The stainless steel Calypso Jr. was a great start, although it never saw much pocket time. I always felt this folder was too heavy for its size.

The micarta Calypso Jr. is a great lightweight folder. Still, too bad about the right-hand-only-tip-down clip and the fact that I only managed to score one with a serrated edge. The FRN Calypso Jr. was a wonderful revelation for this lefty, well over ten years ago.

The Caly 3 and UKPK models are wonderful evolutions of the Calypso Jr.; getting rid of that sharp cusp on the blade’s spine and adding better blade steels and handle materials. Together with the Delica, the Caly 3/UKPK model is my favorite 3-inch Spyderco utility folder. This damascus & carbon fiber sprint run is an awesome edition for us afi’s. It’s a great pocket knife with plenty of bragging rights. I’m sure this one won’t get any cheaper in the next few years.


Spyderco 2012 Prototype – Lum Tanto FB Sprint

March 6, 2012

Finally my chance to capture the one that got away! I have very few regrets in my knife collection, but not getting a Lum Tanto FB when I could many years ago, is definitely one of them. This one looks more interesting to me too, a nice burgundy handle. I’m not sure about the handle material, was it called something like paperstone micarta?


Spyderco 2012 Prototype – Dodo Orange G10 Sprint Run

March 5, 2012

The Dodo lives again, at least long enough for a sprint run in orange G10. It was Eric’s first design he made for Spyderco back in ’98.

It features a ‘naked’ ball bearing lock and a single spacer that houses the lock. I love the fact that there are no liners in this knife. Eric was proud to explain that this sprint run was not ‘just the same knife with a color change’. Apparently, the Dodo has been completely re-engineered for this sprint run. This edition uses a blind stop pin and features refinements on the blade’s tang and the ramps for the ball bearing. This sprint Dodo is made to closer tolerances than the first one. The spine of the blade is no longer bead blasted but machined to a nice polish. According to Eric, comparing the first Dodo to this sprint run is good example of the progress the factory in Golden has made over the years.

I have used and carried a Dodo a lot when they first came out, and I still occasionally clip on my blue Dodo. This new sprint run seemed to feel more tightly constructed than the old version, if that makes sense. But I didn’t have my old Dodo to compare the two properly.

Eric did announce a new sprint after this Orange G10. Right now the idea is to make another sprint run with a carbon fiber handle and a ceramic ball. Remember this idea is still long way from production – there was not even a concept model of this proposed idea for a sprint run.


Spyderco Sprint Run Orange Manix 2

January 23, 2011

If you’d like to start collecting each and every variation of the Spyderco Manix 2, then you’re in for a challenge. In its short lifespan of about a year or so, I think about ten variations have been made! Early on I decided that I wasn’t going to try to collect them all, but if I could get my hands on a nice edition, I’d go for it. I succeeded.

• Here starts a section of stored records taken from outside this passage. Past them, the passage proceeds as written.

(** X27: every url extracted from a component's [styleUrls] is marked as
    coming from the decorator, and the node kept with it for diagnostics
    is one that the evaluator resolves to that very url, or to an array
    of strings that holds it.  A component without [styleUrls] has no
    urls. *)
Theorem extracted_style_urls_blame_their_origin (component : gmap string Expression)
  (metas : list StyleUrlMeta) :
  extractComponentStyleUrls evaluate component = Returned metas ->
  (component !! "styleUrls" = None -> metas = []) /\
  List.Forall
    (fun meta =>
       source meta = StylesheetFromDecorator /\
       (evaluate (nodeForError meta) = StringValue (url meta) \/
        exists elements,
          evaluate (nodeForError meta) = ArrayValue elements /\
          In (StringValue (url meta)) elements))
    metas.
Proof.
  unfold extractComponentStyleUrls.
  destruct (component !! "styleUrls") as [e|].
  - intros Hextract. split; [discriminate|].
    apply (proj1 (extract_blames e) metas Hextract).
  - intros [= <-]. split; [reflexivity | constructor].
Qed.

I missed out on the blue sprint run Manix 2 and regretted it ever since. Especially because I got my pre-order in on time but too few knives were delivered to that particular dealer. The Cutlery Shoppe sprint run Manix 2 provided me with a second chance. I always wanted to add a large ‘serious’ bright orange folder to my stable of Spydies, but the orange Military was never quite ‘it’ for me, so I jumped at the opportunity to get this orange Manix 2.

This sprint run Manix 2 features quite a few changes from the regular production model: bright (and I do mean bright) orange G10 handle, full flat ground S30V steel blade and fully skeletonized liners. It feels much lighter than my stock SE Manix 2.

Fit and finish are superb on my sample, definitely no complaints there. The action is just right. It´s amazing how they nailed just the right kind of resistance for opening, while maintaining a smooth as glass opening/closing action. It’s smooth, but only if you ´want´ it to open or close. I just got this knife and I look forward to putting this knife through its paces.